*** Begin section ***
(** * Booking and order lifecycle of the Maskon Health backend

    A shallow embedding of the Express route handlers and Mongoose model
    methods that create, cancel, rate, track and price bookings and orders
    ([backend/routes/bookings.js], [backend/models/Booking.js], the orders
    router, the [Order] model and the [HealthProfessional] model), followed
    by the properties of the specification that concern them and by further
    properties of the same code.

    Conventions.
    - A JavaScript [Number] is an IEEE-754 binary64 value: the primitive
      [float] of Rocq, with the same rounding.
    - A [Date] is either the invalid date (time value NaN) or a time value in
      milliseconds since the epoch.
    - A handler is a function from the request, the store and the readings
      of the environment (clock, random source, fresh identifier) to a
      response and the new store.  An early [return res.status(..)] and a
      thrown exception are the two ways of leaving the straight-line code;
      the handler's [catch] turns the second into the 500 response.
    - What the run-time library decides (date parsing, date formatting, the
      ISO-8601 validator, the local time zone) is a field of [Host]; the
      handlers are written against an arbitrary host and [node] is the host
      used to run them on concrete requests.
    - Of Mongoose, the model keeps the schema defaults, the casts, the
      validation of the required reference number, which [save] runs before
      the [pre('save')] hooks of the schema, those hooks, [timestamps: true]
      with its test for a modified document, and the unique indexes.  A
      [save] of a new document fails on a missing reference number or on a
      unique index, a [save] of a stored one on a notification type outside
      its enumeration; a [save] of a stored document that no assignment has
      changed sends nothing.
    - Of Express, the model keeps the order of the routes of a router, the
      matching of a route path, segment by segment, and the decoding of the
      parameters with [decodeURIComponent].
    - A string is the sequence of its bytes in UTF-8; every string the
      handlers build or compare is ASCII. *)

From Stdlib Require Import ZArith QArith List String Ascii Bool Lia Floats DecimalString.
From Stdlib Require DecimalN.
Import ListNotations.
Local Open Scope string_scope.
Local Open Scope Z_scope.

Set Implicit Arguments.
Set Warnings "-inexact-float".

(* ================================================================== *)
(** * JavaScript values *)

Module Js.

(** ** Numbers *)

Definition Number := float.

(** [ToBoolean] on a number: [0], [-0] and [NaN] are falsy. *)
Definition truthy (x : Number) : bool :=
  negb (PrimFloat.is_zero x || PrimFloat.is_nan x).

(** The number has no fractional part (and is finite). *)
Definition isInteger (x : Number) : bool :=
  match Prim2SF x with
  | S754_zero _ => true
  | S754_finite _ m e =>
      (0 <=? e) || (Z.pos m mod 2 ^ (- e) =? 0)
  | S754_infinity _ | S754_nan => false
  end.

Definition isFinite (x : Number) : bool :=
  negb (PrimFloat.is_nan x || PrimFloat.is_infinity x).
*** End section ***
(WHAT NEEDS TO BE DONE): Give only the number of lines in the data that hold the string "document".

(SOLVED EXERCISE): 3